Exploratory Spatial Data Analysis (ESDA): Spatial Autocorrelation

10 min readMar 8, 2023

Introduction

In data science, an EDA (Exploratory Data Analysis) is a fundamental step of a project. It gives you better understanding of the data you are working with. It helps to identify outliers and extract insights through hypothesis testing. However, the methods applied to a regular EDA does not consider the spatial component of the data.

The ESDA (Exploratory Spatial Data Analysis) comes to answer questions that the regular EDA cannot. For example, with ESDA we can answer whether a variable (a phenomenon) happens at random in space or if they follow a spatial pattern. Another analysis we can do with ESDA is to identify if a variable is spatially clustered or not and if so, where they are clustered.

The spatial autocorrelation analyse if a given variable (phenomenon) occurs at random in space or if the location where it occurs have a bit of information about the value of the variable.

Spatial autocorrelation can be defined as the “absence of spatial randomness”. (Sergio J. Rey, Dani Arribas-Bel and Levi J. Wolf.)

There are two types of spatial autocorrelation:

Global spatial autocorrelation
Local spatial autocorrelation

I will get into more details of both global and local spatial autocorrelation and how to do them with code example. You can download the notebook with the code here to follow along.

But before we get into how to do it, let’s get familiar with the dataset we are going to work.

The dataset

We are going to use the census tract of São Paulo city, Brazil. It has information of population count and total monthly income contained in each tract.

Before we take a look at the dataset, let’s import the necessary libraries:

# Importing Libraries

import pandas as pd
import geopandas as gpd
import numpy as np
from pysal.lib import weights
from splot.libpysal import plot_spatial_weights
from esda.moran import Moran, Moran_Local
from splot.esda import moran_scatterplot, plot_local_autocorrelation, lisa_cluster
import matplotlib.pyplot as plt
import folium
import matplotlib.colors as colors


import warnings
warnings.filterwarnings("ignore")

# Loading data
census_tract_sp = gpd.GeoDataFrame.from_file(r'https://github.com/AlvaroMatsuda/medium_posts/blob/main/spatial_autocorrelation/data/census_tract_sp.geojson?raw=true')
census_tract_sp.head()

# Fillna of pop_count and total_monthly_income
census_tract_sp['total_monthly_income'].fillna(0, inplace=True)
census_tract_sp['pop_count'].fillna(0, inplace=True)

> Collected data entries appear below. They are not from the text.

(* ===== verification/DictionaryText.v ===== *)
(** * The dictionary as text

    What [mamaDictionary_writeToFile] writes, [mamaDictionary_populateFromFile]
    reads back. *)

From S2P Require Import Prelude MamaStatus Cstdio Text Dictionary DictionaryProps.
From Stdlib Require Import Ascii String Sorted.
From stdpp Require Import strings.
#[local] Open Scope Z_scope.
Import Cstdio Dictionary.

(** ** Characters *)

Lemma numeric_plain c : numeric c = true -> not_char BAR c = true /\ not_char NUL c = true /\ not_char NEWLINE c = true /\ not_space c = true.
Proof.
  unfold numeric, not_char, not_space, is_space. intros H.
  assert (forall n, 0 <= n < 256 -> n <> code c -> Ascii.eqb c (chr n) = false) as Hne.
  { intros n Hn Hc. apply Ascii.eqb_neq. intros ->. rewrite code_chr in Hc by done. done. }
  assert (code c = 45 \/ 48 <= code c <= 57) as Hc.
  { destruct (Z.eqb_spec (code c) 45), (Z.leb_spec 48 (code c)), (Z.leb_spec (code c) 57); cbn in H; try done; auto. }
  unfold BAR, NUL, NEWLINE. rewrite !Hne by lia. split_and!; try done.
  destruct (Z.eqb_spec (code c) 32), (Z.leb_spec 9 (code c)), (Z.leb_spec (code c) 13); cbn; try done; lia.
Qed.

(** [atoi] reads a printed number back. *)
Lemma atoi_put_d n : in_s 32 n -> atoi (put_d n EmptyString) = n.
Proof. intros Hn. unfold atoi. rewrite strtol_put_d; unfold in_s in *; [by apply swrap_small|lia]. Qed.

(** ** Buffers *)

Lemma stake_all n s : (String.length s <= n)%nat -> stake n s = s.
Proof. revert n. induction s as [|c s IH]; intros [|n] H; cbn in *; try done; try lia. rewrite IH; [done|lia]. Qed.

Lemma sdrop_app (p q : string) : sdrop (String.length p) (p ++ q) = q.
Proof. induction p as [|c p IH]; [by destruct q|]. rewrite string_app_cons. cbn. exact IH. Qed.

Lemma sdrop_after (p q : string) c : sdrop (S (String.length p)) (p ++ String c q) = q.
Proof. induction p as [|c' p IH]; [by destruct q|]. rewrite string_app_cons. cbn. exact IH. Qed.

Lemma nul_code c : not_char NUL c = true -> (code c =? 0) = false.
Proof.
  intros H. apply Z.eqb_neq. intros E. unfold not_char in H. apply negb_true_iff, Ascii.eqb_neq in H. apply H.
  unfold NUL, chr. rewrite <- (ascii_nat_embedding c). unfold code in E. f_equal. lia.
Qed.

Lemma c_string_free s : sall (not_char NUL) s = true -> c_string s = None.
Proof. induction s as [|c s IH]; [done|]. cbn. intros [H1 H2]%andb_prop. by rewrite nul_code, IH. Qed.

Lemma cstr_free s : sall (not_char NUL) s = true -> cstr s = s.
Proof. intros H. unfold cstr. by rewrite c_string_free. Qed.

Lemma cstr_nul s t : sall (not_char NUL) s = true -> cstr (s ++ String NUL t) = s.
Proof.
  intros H. unfold cstr. replace (c_string (s ++ String NUL t)) with (Some s); [done|].
  induction s as [|c s IH]; [done|]. cbn in H. apply andb_prop in H as [H1 H2]. rewrite string_app_cons. cbn.
  by rewrite nul_code, <- IH.
Qed.

Lemma strip_newline s : strip_spaces (s ++ String NEWLINE EmptyString) = strip_spaces s.
Proof. induction s as [|c s IH]; [done|]. rewrite string_app_cons. cbn [strip_spaces]. by rewrite IH. Qed.

Lemma strip_keep p q : sall not_space q = true -> q <> EmptyString -> strip_spaces (p ++ q) = (p ++ q)%string.
Proof.
  intros Hq Hn. induction p as [|c p IH].
  - change (EmptyString ++ q)%string with q. induction q as [|c q IH]; [done|]. cbn in Hq. apply andb_prop in Hq as [H1 H2].
    unfold not_space in H1. apply negb_true_iff in H1. destruct q as [|c' q]; [cbn; by rewrite H1|].
    cbn [strip_spaces] in *. rewrite IH by done. done.
  - rewrite string_app_cons. cbn [strip_spaces]. rewrite IH. destruct (p ++ q)%string eqn:E; [|done].
    destruct p; [by destruct q|done].
Qed.

Lemma bars_app s t : bars (s ++ t) = (bars s + bars t)%nat.
Proof. induction s as [|c s IH]; [done|]. rewrite string_app_cons. cbn. rewrite IH. by case_match. Qed.

Lemma bars_bar s : bars (String BAR s) = S (bars s).
Proof. done. Qed.

Lemma next_delim p r :
  sall (not_char BAR) p = true -> getNextDelimStr (p ++ String BAR r) = Some ((p ++ String NUL r)%string, S (String.length p)).
Proof.
  intros H. induction p as [|c p IH]; [done|]. cbn in H. apply andb_prop in H as [H1 H2].
  rewrite !string_app_cons. cbn [getNextDelimStr String.length]. unfold not_char in H1. apply negb_true_iff in H1. by rewrite H1, IH.
Qed.

Lemma fgets_line s rest : forall n, sall (not_char NEWLINE) s = true -> (String.length s < n)%nat ->
  fgets n (s ++ String NEWLINE rest) = ((s ++ String NEWLINE EmptyString)%string, rest).
Proof.
  induction s as [|c s IH]; intros n Hs Hn; (destruct n as [|n]; [cbn in Hn; lia|]); [done|].
  cbn in Hs. apply andb_prop in Hs as [H1 H2]. unfold not_char in H1. apply negb_true_iff in H1.
  rewrite !string_app_cons. cbn [fgets]. rewrite H1, IH; [done|done|cbn in Hn; lia].
Qed.

(** ** A line *)

(** What a descriptor must be to fit into a line of the file: the ids and types of
    the C types, no delimiter, newline or NUL in the name, and room for the line
    in the buffer of [fgets]. *)
Definition name_char (c : ascii) : bool := not_char BAR c && not_char NEWLINE c && not_char NUL c.

Definition body (x : mamaFieldDescriptorImpl) : string :=
  (put_d (mFid x) EmptyString ++ String BAR (mName x ++ String BAR (put_d (mType x) EmptyString)))%string.

Definition fits (x : mamaFieldDescriptorImpl) : Prop :=
  in_u 16 (mFid x) /\ in_s 32 (mType x) /\ sall name_char (mName x) = true /\ (String.length (body x) < 254)%nat.

Lemma line_text x : fits x -> line_of x = (body x ++ String NEWLINE EmptyString)%string.
Proof.
  intros (_ & _ & _ & Hl). unfold line_of.
  assert (put_d (mFid x) (String BAR (mName x ++ String BAR (put_d (mType x) (String NEWLINE EmptyString)))) =
          (body x ++ String NEWLINE EmptyString)%string) as ->.
  { unfold body. rewrite (put_d_front (mFid x)), (put_d_front (mType x)). by rewrite string_app_assoc, !string_app_cons, string_app_assoc, string_app_cons. }
  apply stake_all. rewrite length_sapp. cbn. lia.
Qed.

Lemma name_chars x : sall name_char (mName x) = true ->
  sall (not_char BAR) (mName x) = true /\ sall (not_char NEWLINE) (mName x) = true /\ sall (not_char NUL) (mName x) = true.
Proof. intros H. split_and!; (eapply sall_impl; [|exact H]); unfold name_char; intros c [[? ?]%andb_prop ?]%andb_prop; done. Qed.

Lemma put_d_chars n :
  sall (not_char BAR) (put_d n EmptyString) = true /\ sall (not_char NEWLINE) (put_d n EmptyString) = true /\
  sall (not_char NUL) (put_d n EmptyString) = true /\ sall not_space (put_d n EmptyString) = true.
Proof. split_and!; (eapply sall_impl; [|apply put_d_numeric]); intros c Hc; by apply numeric_plain in Hc as (? & ? & ? & ?). Qed.

Lemma body_chars x : fits x -> sall (not_char NEWLINE) (body x) = true /\ sall (not_char NUL) (body x) = true.
Proof.
  intros (_ & _ & Hn & _). destruct (name_chars x Hn) as (_ & N1 & N2).
  destruct (put_d_chars (mFid x)) as (_ & F1 & F2 & _), (put_d_chars (mType x)) as (_ & T1 & T2 & _).
  unfold body. rewrite !sall_app. cbn [sall]. rewrite !sall_app. cbn [sall].
  rewrite N1, N2, F1, F2, T1, T2. done.
Qed.

Lemma line_reads x e d :
  fits x -> populate_line e (body x ++ String NEWLINE EmptyString) d =
    (mamaDictionary_createFieldDescriptor e (mFid x) (Some (mName x)) (mType x) ;; mret tt) d.
Proof.
  intros Hx. destruct (body_chars x Hx) as [B1 B2]. pose proof Hx as (Hf & Ht & Hn & _).
  destruct (name_chars x Hn) as (N1 & _ & N2). destruct (put_d_chars (mFid x)) as (F1 & _ & F2 & _), (put_d_chars (mType x)) as (T1 & _ & T2 & T3).
  assert (atoi (put_d (mFid x) EmptyString) = mFid x) as AF by (apply atoi_put_d; unfold in_s, in_u in *; lia).
  pose proof (atoi_put_d _ Ht) as AT. pose proof (put_d_nonempty (mType x)) as TN. unfold body in *.
  generalize dependent (put_d (mType x) EmptyString). generalize dependent (put_d (mFid x) EmptyString).
  intros F F1 F2 AF T B1 B2 T1 T2 T3 AT TN. set (B := (F ++ String BAR (mName x ++ String BAR T))%string) in *.
  unfold populate_line, stripTrailingWhiteSpace. rewrite cstr_free by (by rewrite sall_app, B2). rewrite strip_newline.
  assert (B = ((F ++ String BAR (mName x ++ String BAR EmptyString)) ++ T)%string) as Eb
    by (unfold B; by rewrite string_app_assoc, !string_app_cons, string_app_assoc).
  rewrite Eb, strip_keep, <- Eb by done.
  assert (validateDelimLine B = true) as ->.
  { unfold validateDelimLine, B. apply Nat.leb_le. rewrite bars_app, bars_bar, bars_app, bars_bar. lia. }
  unfold B. rewrite next_delim by done. cbn [mbind option_bind].
  assert ((F ++ String NUL (mName x ++ String BAR T)) = ((F ++ String NUL (mName x)) ++ String BAR T))%string as ->
    by (by rewrite string_app_assoc, string_app_cons).
  rewrite next_delim by (rewrite sall_app; cbn [sall]; by rewrite F1, N1). cbn [mbind option_bind].
  set (b := ((F ++ String NUL (mName x)) ++ String NUL T)%string).
  assert (at_ 0 b = F) as ->.
  { unfold at_, b. cbn [sdrop]. rewrite string_app_assoc, string_app_cons. by apply cstr_nul. }
  assert (at_ (S (String.length F)) b = mName x) as ->.
  { unfold at_, b. rewrite string_app_assoc, string_app_cons, sdrop_after. by apply cstr_nul. }
  assert (at_ (S (String.length (F ++ String NUL (mName x)))) b = T) as ->.
  { unfold at_, b. rewrite sdrop_after. by apply cstr_free. }
  by rewrite AF, AT.
Qed.

(** ** The file *)

Fixpoint text_of (l : list mamaFieldDescriptorImpl) : string :=
  match l with
  | [] => EmptyString
  | x :: l' => line_of x ++ text_of l'
  end.

Lemma write_loop_spec d a : mDict d = Some a -> forall n i file, (i + n = length a)%nat ->
  wp (write_loop n (Z.of_nat i) file) d (fun r d' => d' = d /\ r = (file ++ text_of (omap id (drop i a)))%string).
Proof.
  intros Ed. induction n as [|n IH]; intros i file Hi; cbn [write_loop].
  { apply wp_ret. rewrite drop_ge by lia. split; [done|]. by rewrite string_app_nil. }
  apply (wp_rd_drop d a i); [done|lia|]. intros x Hx. rewrite Hx. replace (Z.of_nat i + 1) with (Z.of_nat (S i)) by lia.
  eapply wp_mono; [apply IH; lia|]. cbn beta. intros r d' [-> ->]. split; [done|].
  destruct x as [x|]; cbn [omap list_omap id text_of]; [by rewrite string_app_assoc|done].
Qed.

Lemma write_spec d m : drep [] d m ->
  wp (mamaDictionary_writeToFile true) d (fun r d' => d' = d /\ r = (MAMA_STATUS_OK, text_of (present d))).
Proof.
  intros [A E X W S]. apply wp_bind, wp_gets, wp_bind. destruct (mDict d) as [a|] eqn:Ed.
  - eapply wp_mono; [apply (write_loop_spec d a Ed _ 0); lia|]. cbn beta. intros r d' [-> ->]. apply wp_ret.
    unfold present, arr. by rewrite Ed.
  - destruct A as [A ->]. rewrite A. apply wp_ret, wp_ret. unfold present, arr. by rewrite Ed.
Qed.

Lemma file_loop_spec l : forall d m fuel,
  Forall fits l -> drep [] d m -> (String.length (text_of l) <= fuel)%nat ->
  wp (file_loop fuel memory (text_of l)) d (fun _ d' => drep [] d' (foldl store_field m (field_of <$> l))).
Proof.
  induction l as [|x l IH]; intros d m fuel Hl R Hf; [destruct fuel; by apply wp_ret|].
  apply Forall_cons in Hl as [Hx Hl]. cbn [text_of] in *. rewrite (line_text x Hx) in *.
  rewrite string_app_assoc in *. change (String NEWLINE EmptyString ++ text_of l)%string with (String NEWLINE (text_of l)) in *.
  rewrite length_sapp in Hf. cbn [String.length] in Hf. destruct fuel as [|fuel]; [lia|].
  assert (exists c s, (body x ++ String NEWLINE (text_of l))%string = String c s) as (c & s & E) by (destruct (body x); eauto).
  cbn [file_loop]. rewrite E, <- E. destruct (body_chars x Hx) as [B1 _]. pose proof Hx as (Hfid & _ & _ & Hlen).
  rewrite fgets_line by done. apply wp_bind. unfold wp at 1. rewrite (line_reads x) by done.
  assert (wp (mamaDictionary_createFieldDescriptor memory (mFid x) (Some (mName x)) (mType x) ;; mret tt) d
            (fun _ d1 => drep [] d1 (store_field m (field_of x)))) as W1.
  { apply wp_bind. eapply wp_mono; [by apply create_descriptor_spec|]. cbn beta. intros r d1 (_ & R1 & _). apply wp_ret.
    assert (u16 (mFid x) = mFid x) as Eu by (by apply Z.mod_small). rewrite Eu in R1. exact R1. }
  eapply wp_mono in W1; [exact W1|]. cbn beta. intros _ d1 R1. cbn [fmap list_fmap foldl]. apply IH; [done|done|lia].
Qed.

(** C24: a dictionary written to a file comes back.  If the names of its fields
    hold no delimiter, newline or NUL and every line fits the line buffer, then
    the file that [mamaDictionary_writeToFile] writes, read into a new
    dictionary, gives a dictionary with exactly the same fields. *)
Theorem dictionary_file_round_trip d m d0 :
  mamaDictionary_create true = (MAMA_STATUS_OK, Some d0) ->
  drep [] d m -> (forall f v, m !! f = Some v -> fits (desc_of f v)) ->
  wp (mamaDictionary_writeToFile true) d (fun r d' => d' = d /\ r.1 = MAMA_STATUS_OK /\
    wp (mamaDictionary_populateFromFile memory (Some r.2)) d0 (fun s d1 => s = MAMA_STATUS_OK /\ drep [] d1 m)).
Proof.
  intros Hn R Hfit. pose proof (present_lists _ _ _ R) as L. eapply wp_mono; [by eapply write_spec|]. cbn beta.
  intros r d' [-> ->]. split; [done|]. split; [done|]. cbn [snd]. apply wp_bind.
  eapply wp_mono; [apply (file_loop_spec (present d) d0 ∅); [|by apply new_drep|done]|].
  - apply Forall_forall. intros [f t n] Hx. apply (proj2 L) in Hx. by apply (Hfit f (t, n)).
  - cbn beta. intros _ d1 R1. apply wp_ret. split; [done|]. by rewrite (store_listed m) in R1.
Qed.

Lemma dictionary_file_round_trip_witness :
  wp (mamaDictionary_writeToFile true) small_dictionary (fun r d' => d' = small_dictionary /\ r.1 = MAMA_STATUS_OK /\
    wp (mamaDictionary_populateFromFile memory (Some r.2)) new_dictionary (fun s d1 => s = MAMA_STATUS_OK /\ drep [] d1 small_map)).
Proof.
  apply (dictionary_file_round_trip small_dictionary small_map new_dictionary); [reflexivity|exact small_drep|].
  intros f v. unfold small_map. rewrite !lookup_insert_Some, lookup_empty.
  intros [[<- <-]|[_ [[<- <-]|[_ ?]]]]; [..|done]; (split; [|split; [|split]]); unfold in_u, in_s; cbn [desc_of fst snd mFid mType]; first [lia|vm_compute; reflexivity|apply Nat.ltb_lt; vm_compute; reflexivity].
Defined.

(** A name that is too long for the buffer of the writer: the line loses its type
    and its newline, and the field does not come back. *)
Example long_name_lost :
  let name := put_digits 252 10 (10 ^ 252) EmptyString in
  match (mamaDictionary_createFieldDescriptor memory 1 (Some name) 8 ;; mamaDictionary_writeToFile true) new_dictionary with
  | Ok ((_, file), _) =>
      match mamaDictionary_populateFromFile memory (Some file) new_dictionary with
      | Ok (_, d) => option_map mType (entry d 1) <> Some 8
      | Fail _ => False
      end
  | Fail _ => False
  end.
Proof. vm_compute. discriminate. Qed.

(** ** Names of types *)

(** The names of the field types are unambiguous: from the name that
    [mamaFieldTypeToString] gives to a type of the enumeration,
    [stringToMamaFieldType] gives back the type, every other value is named
    UNKNOWN, and every other name is read as the unknown type. *)
Theorem field_type_names_round_trip t :
  (t ∈ field_types.*1 -> stringToMamaFieldType (mamaFieldTypeToString t) = t) /\
  (t ∉ field_types.*1 -> mamaFieldTypeToString t = "UNKNOWN"%string) /\
  (forall s, s ∉ field_types.*2 -> stringToMamaFieldType s = MAMA_FIELD_TYPE_UNKNOWN).
Proof.
  split_and!.
  - intros H. assert (Forall (fun t => stringToMamaFieldType (mamaFieldTypeToString t) = t) field_types.*1) as F
      by (apply (bool_decide_unpack _); vm_compute; exact I).
    rewrite Forall_forall in F. by apply F.
  - unfold mamaFieldTypeToString. generalize field_types. induction l as [|[t' n] l IH]; [done|]. cbn. intros Hn.
    destruct (Z.eqb_spec t t') as [->|]; [exfalso; apply Hn; by left|]. apply IH. intros Hin. apply Hn. by right.
  - intros s. unfold stringToMamaFieldType. generalize field_types. induction l as [|[t' n] l IH]; [done|]. cbn. intros Hn.
    destruct (String.eqb_spec s n) as [->|]; [exfalso; apply Hn; by left|]. apply IH. intros Hin. apply Hn. by right.
Qed.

# Plotting choropleth map of pop_count column
census_tract_sp.explore(
    tiles='cartodbpositron',
    column='pop_count',
    height='60%',
    width='60%',
    scheme='naturalbreaks',
    cmap='Oranges',
    style_kwds={
        'stroke': True,
        'edgecolor': 'k',
        'linewidth': 0.03,
        'fillOpacity': 1
        },
    legend_kwds={
        'colorbar': False,
        'fmt': '{:.0f}'
        }
    )

# Plotting choropleth map of total_monthly_income column
census_tract_sp.explore(
    tiles='cartodbpositron',
    column='total_monthly_income',
    height='60%',
    width='60%',
    scheme='naturalbreaks',
    cmap='Oranges',
    style_kwds={
        'stroke': True,
        'edgecolor': 'k',
        'linewidth': 0.03,
        'fillOpacity': 1
        },
    legend_kwds={
        'colorbar': False,
        'fmt': '{:.0f}'
        }
    )

Choropleth map of total_monthly_income column.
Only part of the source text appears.